Denmark just announced it’s ending all oil & gas exploration in the North Sea and hoping others follow. European aeronautical giant Airbus is now setting itself a 5 year timeline to achieve hydrogen-powered, emission-free flight. These augur a new wave of similar types of announcements intended to rapidly accelerate the investment cycle into greener tech and energy while effectively tying the hands of policymakers by locking them into a set of economic policies requiring them to grapple with emissions more seriously. But in the meantime, even with stagnant oil demand and its soon-to-be decline, we’re still consuming tens of millions of barrels of oil every day in most net-zero scenarios we can envision.

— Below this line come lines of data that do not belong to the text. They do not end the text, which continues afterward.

#[export] Hint Rewrite @GetUint_split : gomm2_norm.

(** The field [str16 s] can be peeled off the front of a buffer. *)
Lemma str16_inj s t xs ys :
  Z.of_nat (length (bytes_of_string s)) < 2 ^ 16 →
  Z.of_nat (length (bytes_of_string t)) < 2 ^ 16 →
  str16 s ++ xs = str16 t ++ ys → s = t ∧ xs = ys.
Proof.
  intros Hs Ht. unfold str16, len16. rewrite <- !app_assoc. intros H.
  apply app_inj_1 in H as [Hl H]; [|by rewrite !length_be_split].
  apply be_split_inj in Hl. rewrite !Z.mod_small in Hl by lia.
  apply app_inj_1 in H as [Hb ->]; [|lia].
  split; [by apply bytes_of_string_inj|done].
Qed.

Lemma be_split_inj_s w n a b :
  w = 8 * Z.of_nat n → 0 < w → in_s w a → in_s w b →
  be_split n a = be_split n b → a = b.
Proof.
  intros Hn Hw Ha Hb H. apply be_split_inj in H.
  rewrite <- (sint_be w n a), <- (sint_be w n b), H by done. done.
Qed.

(** ** Well-formed values: the ranges of the Go field types *)

Definition tp_wf (tp : TopicPartition) : Prop := in_s 32 (Partition tp).
Definition os_wf (os : OffsetSync) : Prop :=
  tp_wf (os_tp os) ∧ in_s 64 (UpstreamOffset os) ∧ in_s 64 (DownstreamOffset os).
Definition cp_wf (c : Checkpoint) : Prop :=
  tp_wf (cp_tp c) ∧ in_s 64 (cp_UpstreamOffset c) ∧ in_s 64 (cp_DownstreamOffset c).

(** [len([]byte(s))] *)
Definition byte_len (s : string) : Z := Z.of_nat (length (bytes_of_string s)).

(** Decoding inverts encoding, whatever follows. *)
Lemma deserialize_serialize os kx vx :
  os_wf os → byte_len (Topic (os_tp os)) ≤ 65533 →
  DeserializeOffsetSync (OffsetSync_SerializeKey os ++ kx)
    (OffsetSync_SerializeValue os ++ vx) = Ok os.
Proof.
  destruct os as [[t p] u d]. unfold os_wf, tp_wf, byte_len.
  cbn [os_tp Topic Partition UpstreamOffset DownstreamOffset].
  intros (Hp & Hu & Hd) Ht.
  unfold DeserializeOffsetSync.
  rewrite OffsetSync_SerializeKey_layout, OffsetSync_SerializeValue_layout.
  cbn [os_tp Topic Partition UpstreamOffset DownstreamOffset].
  unfold str16, len16. rewrite <- !app_assoc.
  rewrite (proj2 (Z.ltb_ge _ _))
    by (rewrite !length_app, !length_be_split; lia).
  rewrite (slice_front _ _ 2) by (by rewrite length_be_split). cbn [mbind outcome_bind].
  rewrite (GetUint_exact 2). cbn [mbind outcome_bind].
  change (256 ^ Z.of_nat 2) with 65536. rewrite Z.mod_small by lia.
  rewrite (proj2 (Z.ltb_ge _ _))
    by (rewrite !length_app, !length_be_split; lia).
  rewrite uint_small by (unfold in_u; lia).
  rewrite (slice_seam _ (bytes_of_string t)) by (rewrite ?length_be_split; lia). cbn [mbind outcome_bind].
  rewrite (app_assoc (be_split 2 _) (bytes_of_string t)).
  rewrite slice_from_seam by (rewrite length_app, length_be_split; lia).
  cbn [mbind outcome_bind]. rewrite (GetUint_split 4). cbn [mbind outcome_bind].
  rewrite (proj2 (Z.ltb_ge _ _))
    by (rewrite !length_app, !length_be_split; lia).
  rewrite (slice_front _ _ 8) by (by rewrite length_be_split). cbn [mbind outcome_bind].
  rewrite (GetUint_exact 8). cbn [mbind outcome_bind].
  rewrite (slice_seam _ (be_split 8 d)) by (by rewrite length_be_split). cbn [mbind outcome_bind].
  rewrite (GetUint_exact 8). cbn [mbind outcome_bind].
  rewrite string_of_bytes_of_string, !(sint_be 64 8), (sint_be 32 4) by done. done.
Qed.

What else are we going to make plastics from? If, and this is a big if, the Biden administration imposed punishing restrictions on shale output on non-federal lands through environmental regulations and the like, then you’d suddenly see more pressure on natural gas markets and prices and, again, more money for Gazprom and Russian LNG. Greening has to be balanced against returning the oil market to its more oligopolistic past.
Power markets, however, are highly regulated in developed economies, often with incentives built in to balance supply with demand, to distribute costs between industries and residential consumers depending on various social contracts within economies, and to try and steer capacity investments into cleaner options. But electric utilities specifically have seen declining returns on equity since the 80s, according to S&P Global Platts, because of lower interest rates and the rise of investor protection mechanisms designed to provide automatic adjustments when return targets aren’t meant, presumably somewhat linked to the declining cost of borrowing to cover shortfalls:
Swapping sovereign bonds with green utilities will play an important part in the energy transition story, and it’s a trend to follow because of how differentially it can impact exporters’ fortunes. If Europe manages to mobilize its wealth and turn its aging population into a structural source of long-term financing to sustain the transition, Russia’s current account and export strategy are going to have to adjust quickly. Conversely, Russia could use the same strategy to further its own economic development as insurance and related financial markets in Russia grow and go in search of financial assets to acquire to generate interest and dividend returns. This is an area where the greater financialization of the Russian economy would help it move past the highly extractive nature of its political and economic institutions. Green energy simply isn’t that good for rentiers, especially when it becomes more decentralized. If Keynes’ injunction to euthanize them has any meaning for Russia, that’s a pretty good place to start.